Américo Jacomino nasceu na cidade de São Paulo em 12 de fevereiro de 1889. Era filho de Crescêncio Jacomino e de Vicencia Carpello, imigrantes italianos da região de Nápoles. Não teve formação musical, mas isso não o impediu de, de forma autodidata, aprender teoria musical e a aprender a manejar o instrumento, devido em grande parte por influência do seu irmão, Ernesto Jacomino. Além disso, tocava violão escondido do pai, que não queria que ele se dedicasse ao instrumento. Dado o fato de ser canhoto e autodidata, aprendeu a tocar de forma inusitada e fora dos padrões da época, pois tocava o violão de maneira canhota e com a relação de cordas invertida, isso despertava a curiosidade de quem assistia o seu desempenho. Assim, tal característica tornou-se a sua marca registrada, lhe rendendo a alcunha popular de "Canhoto", pela qual se tornaria notório e lembrado até a atualidade.[1][2][3]

Ainda quando jovem, teve como primeiros empregos a atividade de pintura de painéis e de vendedor jornal, no bairro do Brás na capital paulista, e com as suas economias comprou o seu primeiro violão. Em 1904, fez a sua primeira apresentação e em seguida conheceu em uma seresta o cantor Roque Ricciardi, o Paraguaçu, de que seria seu amigo e colega durante toda a sua vida. Após a morte dos pais, por volta de 1910, Canhoto teve que se sustentar exclusivamente por meio de apresentações e trabalhos musicais em geral.[1][2][3]

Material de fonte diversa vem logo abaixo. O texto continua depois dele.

Hypothesis Hch : forall k, get_children self (H k) = (Ret [child], H k).
Hypothesis Hcl : forall k, is_leaf child (H k) = (Ret cl, H k).
Hypothesis Hcc :
  forall k, (if cl then get_controller child else ret default_controller) (H k)
            = (Ret cc, H k).
Hypothesis Hcount :
  cl && (c_allow_indirect_connection cc || c_not cc) = false.
Hypothesis Hcs : forall k, get_controller self (H k) = (Ret (cs k), H k).
Hypothesis Hai : forall k, c_allow_indirect_connection (cs k) = ai.
Hypothesis Hin :
  forall k, Inv k -> is_in_bounds (cs k) low (c_skipped (cs k)) = true.
Hypothesis Hrec :
  forall y k, ok y -> Inv k ->
    exists k', Inv k' /\ rec child y (H k) = (Ret (P y), H k').

Lemma while_loop_single (fuel : nat) (y : tnode) (ys : list tnode) (k : Z)
    (v : locals) :
  ok y -> Inv k -> sub_status v = true ->
  exists k',
    Inv k'
    /\ while_loop rec (S (S fuel)) self (y :: ys) 0 0 v (H k)
       = (Ret (after_while (P y) (ai && negb (node_is_leaf y)) v), H k').
Proof.
  intros Hy Hk Hv. destruct (Hrec y k Hy Hk) as (k' & Hk' & Hr).
  exists k'. split; [done|].
  cbn [while_loop].
  rewrite (bind_run _ _ _ _ _ (Hch k)). cbn [length Nat.ltb Nat.leb].
  rewrite (bind_run _ _ (H k) (H k) child) by done.
  rewrite (bind_run _ _ (H k) (H k) y) by done.
  rewrite (bind_run _ _ _ _ _ Hr).
  rewrite (bind_run _ _ _ _ _ (Hcl k')).
  rewrite (bind_run _ _ _ _ _ (Hcc k')).
  rewrite Hcount. cbn [andb].
  rewrite (bind_run _ _ _ _ _ (Hcs k')).
  rewrite (Hin k' Hk'), Hai. cbn [negb]. rewrite andb_false_r.
  destruct (P y) eqn:EP; cbn [negb andb].
  - rewrite (bind_run _ _ (H k') (H k') false) by done.
    rewrite (bind_run _ _ _ _ _ (Hch k')). cbn [length Nat.ltb Nat.leb].
    unfold after_while. rewrite Hv. reflexivity.
  - destruct ai.
    + rewrite (bind_run _ _ (H k') (H k') (negb (node_is_leaf y))).
      2:{ rewrite (bind_run _ _ (H k') (H k') y) by done. reflexivity. }
      rewrite (bind_run _ _ _ _ _ (Hch k')). cbn [length Nat.ltb Nat.leb].
      unfold after_while. cbn [andb]. rewrite Hv.
      by destruct (negb (node_is_leaf y)).
    + rewrite (bind_run _ _ (H k') (H k') false) by done.
      rewrite (bind_run _ _ _ _ _ (Hch k')). cbn [length Nat.ltb Nat.leb].
      unfold after_while. cbn [andb]. by rewrite Hv.
Qed.

Lemma candidates_loop_single (candidates : list (list tnode)) :
  Forall (fun c => exists y ys, c = y :: ys /\ ok y) candidates ->
  forall (k : Z) (v : locals),
    Inv k ->
    test_children_properties v = false ->
    sub_status_count v = 0 ->
    exists k' v',
      Inv k'
      /\ candidates_loop rec self candidates v (H k) = (Ret v', H k')
      /\ test_children_properties v' = false
      /\ (if existsb P (heads candidates)
          then status v' = true /\ 0 < sub_status_count v'
          else sub_status_count v' = 0
               /\ status v' = match candidates with
                              | [] => status v
                              | _ => false
                              end).
Proof.
  induction 1 as [|c rest (y & ys & -> & Hy) Hrest IH]; intros k v Hk Ht Hc.
  - exists k, v. by cbn.
  - cbn [candidates_loop].
    rewrite (bind_run _ _ _ _ _ (Hch k)).
    set (v0 := {| status := status v; sub_status := true;
                  sub_status_count := sub_status_count v;
                  test_children_properties := test_children_properties v;
                  continious_matched := continious_matched v;
                  current_matched := 0 |}).
    destruct (while_loop_single (length (y :: ys)) y ys k v0 Hy Hk eq_refl)
      as (k1 & Hk1 & Hw).
    cbn [length Nat.add] in *.
    rewrite (bind_run _ _ _ _ _ Hw).
    change (heads ((y :: ys) :: rest)) with (y :: heads rest).
    cbn [existsb]. unfold after_while. subst v0.
    destruct (P y) eqn:EP;
      cbn [test_children_properties sub_status sub_status_count orb].
    + rewrite Ht, Hc. change (0 <? 0 + 1) with true. cbn [andb].
      eexists k1, _. split; [done|]. split; [reflexivity|].
      cbn [with_status test_children_properties status sub_status_count].
      done.
    + destruct (ai && negb (node_is_leaf y));
        cbn [test_children_properties sub_status sub_status_count];
        rewrite Ht, Hc; change (0 <? 0) with false;
        rewrite ?andb_false_r; cbn [andb];
        match goal with
        | |- context [candidates_loop rec self rest ?w (H k1)] =>
            destruct (IH k1 w Hk1) as (k2 & v2 & Hk2 & Hl & Ht2 & Hres);
              [by cbn|by cbn|]
        end;
        exists k2, v2; (split; [done|]); (split; [done|]); (split; [done|]);
        (destruct (existsb P (heads rest)); [done|]);
        destruct Hres as [Hc2 Hs2]; (split; [done|]);
        rewrite Hs2; by destruct rest.
Qed.

Lemma nodes_loop_single (x : tnode) (k : Z) :
  kids x <> [] ->
  (forall y, y ∈ kids x -> ok y) ->
  Inv k ->
  exists k',
    Inv k'
    /\ nodes_loop rec self [x] true (H k) = (Ret (existsb P (kids x)), H k').
Proof.
  intros Hne Hok Hk.
  assert (Hc : Forall (fun c => exists y ys, c = y :: ys /\ ok y)
                 (permutations (kids x))).
  { eapply Forall_impl; [by apply permutations_head|].
    intros c (y & ys & -> & Hy). exists y, ys. auto. }
  set (v0 := {| status := true; sub_status := true; sub_status_count := 0;
                test_children_properties := false; continious_matched := [];
                current_matched := 0 |}).
  destruct (candidates_loop_single _ Hc k v0 Hk eq_refl eq_refl)
    as (k' & v' & Hk' & Hl & Ht & Hres).
  exists k'. split; [done|].
  cbn [nodes_loop]. rewrite (bind_run _ _ _ _ _ (Hch k)).
  rewrite (bind_run _ _ (H k) (H k') v').
  2:{ cbv zeta. fold v0.
      assert (Hlen : (length [child] <=? length (kids x))%nat = true).
      { destruct (kids x); [done|reflexivity]. }
      rewrite Hlen, (bind_run _ _ _ _ _ Hl), Ht. reflexivity. }
  rewrite <- (existsb_heads_permutations P (kids x) Hne).
  destruct (existsb P (heads (permutations (kids x)))).
  - destruct Hres as [Hs Hn]. rewrite Hs.
    destruct (Z.ltb_spec 0 (sub_status_count v')); [reflexivity|lia].
  - destruct Hres as [Hn Hs]. rewrite Hn. rewrite andb_false_r.
    rewrite Hs. pose proof (permutations_fuel_nonempty (length (kids x)) (kids x) eq_refl) as Hp.
    unfold permutations. by destruct (permutations_fuel (length (kids x)) (kids x)).
Qed.

End Loop.

Lemma tree_height_pos (t : tree) : (1 <= tree_height t)%nat.
Proof. destruct t. cbn. lia. Qed.

(** The second half of [match] on the connection, entered with a status
    that holds and a counter of at least 1: the answer tells whether a node
    named [c] lies below the target node, and a failure gives back one
    skipped node. *)
Lemma match_children_4 (rec : loc -> tnode -> M bool) (f : nat) (x : tnode)
    (k0 : Z) :
  lo <= 1 -> 1 <= k0 ->
  (forall y k, (tree_height (snd y) <= f)%nat -> k0 <= k ->
     exists k', k <= k'
                /\ rec 5%nat y (H k) = (Ret (has_named "c" (snd y)), H k')) ->
  (tree_height (snd x) <= S f)%nat ->
  exists k',
    k0 - 1 <= k'
    /\ match_children T rec 4 x true (H k0)
       = (Ret (named_below "c" (snd x)), H k').
Proof.
  intros Hlo Hk0 Hrec Hx.
  destruct (kids x) as [|y0 ys0] eqn:Ek.
  - exists (k0 + -1). split; [lia|].
    apply kids_nil in Ek. destruct x as [p [n ts]]. cbn in Ek. subst ts.
    reflexivity.
  - destruct (nodes_loop_single rec 4%nat 5%nat
                (fun k => set_skipped k (quantified lo (-1) df))
                true default_controller true (fun k => k0 <= k)
                (fun y => has_named "c" (snd y))
                (fun y => (tree_height (snd y) <= f)%nat)
                read_children_4 read_leaf_5 read_controller_5 eq_refl
                read_controller_4 (fun _ => eq_refl)) with (x := x) (k := k0)
      as (k' & Hk' & Hl).
    + intros k Hk. cbn. apply Z.leb_le. lia.
    + intros y k Hy Hk. destruct (Hrec y k Hy Hk) as (k' & Hk' & Hr).
      exists k'. split; [lia|done].
    + by rewrite Ek.
    + intros y Hy. apply kids_height in Hy. lia.
    + lia.
    + rewrite existsb_kids in Hl. fold (named_below "c" (snd x)) in Hl.
      unfold match_children.
      rewrite (bind_run _ _ _ _ _ (read_children_4 k0)). cbn [andb negb].
      rewrite (bind_run _ _ (H k0) (H k') (named_below "c" (snd x))).
      2:{ rewrite Ek. cbn [length Nat.ltb Nat.leb].
          rewrite (bind_run _ _ (H k0) (H k0) default_controller) by done.
          unfold skip_to_nodes. rewrite Ek. cbn [length Nat.ltb Nat.leb].
          exact Hl. }
      destruct (named_below "c" (snd x)); cbn [negb andb].
      * exists k'. split; [lia|reflexivity].
      * exists (k' + -1). split; [lia|].
        rewrite (bind_run _ _ _ _ _ (read_controller_4 k')).
        cbn [c_allow_indirect_connection set_skipped quantified].
        unfold bind at 1. rewrite (write_skipped_4 k' (-1)). reflexivity.
Qed.

(** [match] on the node named [c]: some node of the target below or at the
    target node is named [c]; the counter does not go down. *)
Lemma match_5 (f : nat) :
  lo <= 1 ->
  forall (x : tnode) (k : Z),
    (tree_height (snd x) <= f)%nat -> 0 <= k ->
    exists k',
      k <= k'
      /\ match_fuel pyeval T f 5 x (H k)
         = (Ret (has_named "c" (snd x)), H k').
Proof.
  intros Hlo. induction f as [|f IH]; intros x k Hx Hk.
  { pose proof (tree_height_pos (snd x)). lia. }
  cbn [match_fuel]. unfold match_body.
  assert (Hn : has_named "c" (snd x)
               = String.eqb (node_name x) "c" || named_below "c" (snd x)).
  { unfold node_name, named_below. by destruct (snd x). }
  pose proof (match_node_5 k x) as Hm.
  destruct (String.eqb (node_name x) "c").
  - exists k. split; [lia|]. rewrite (bind_run _ _ _ _ _ Hm), Hn.
    apply match_children_5.
  - destruct (match_children_4 (match_fuel pyeval T f) f x (k + 1)) as (k' & Hk' & Hc);
      [lia|lia| |done|].
    + intros y k1 Hy Hk1. apply IH; [done|lia].
    + exists k'. split; [lia|]. by rewrite (bind_run _ _ _ _ _ Hm), Hn.
Qed.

Foi casado com Maria Vieira de Moraes, com quem teve um filho: Luis Américo Jacomino.[3][2]

Estrelato editar

 
Américo Jacomino (canhoto) e amigos. Imagem de meados da década de 1910.

Foi somente em 1912 que Américo Jacomino gravou o seu primeiro disco, pela Odeon. A partir de então passaria a compor, gravar e se apresentar ao público regularmente, gradualmente recebendo reconhecimento do público e da crítica, de modo a consolidar-se no mundo artístico.[1][2][3]

No ano de 1916, realizou um recital no então Salão Nobre do Conservatório Dramático e Musical, no centro de São Paulo. A apresentação fez parte de um grande que contava com a participação de outros músicos notáveis, além de palestras sobre o tema musical e apresentações com declamações de poemas e poesias.[4] Américo Jacomino por conta de seu desempenho nesse evento gerou grande repercussão na crítica musical paulistana, onde ficavam impressionados com sua performance bem como a qualidade das canções.

Até então a crítica ignorava e desdenhava da importância do violão na música instrumental, sendo cética quanto a capacidade de recitais de qualidade por meio desse instrumento. Esse feito, no concerto de 1916, lhe proporcionou vários convites para apresentações nos principais palcos do Brasil e para lançamento de novos discos.[1][3] Desde então o músico passou a ser atração preferencial da elite paulistana, que disputava cadeiras para assistir os seus recitais. Como resultado, aos poucos foi sendo reduzido o preconceito que havia em torno da importância do violão para a música erudita.[5][3]

Em junho de 1916, Manuel Leiroz escreve sobre o Canhoto:

O jornal paulistano A Gazeta, em edição de 5 de setembro de 1916, ao anunciar um concerto do violonista advertia os seus leitores:[6]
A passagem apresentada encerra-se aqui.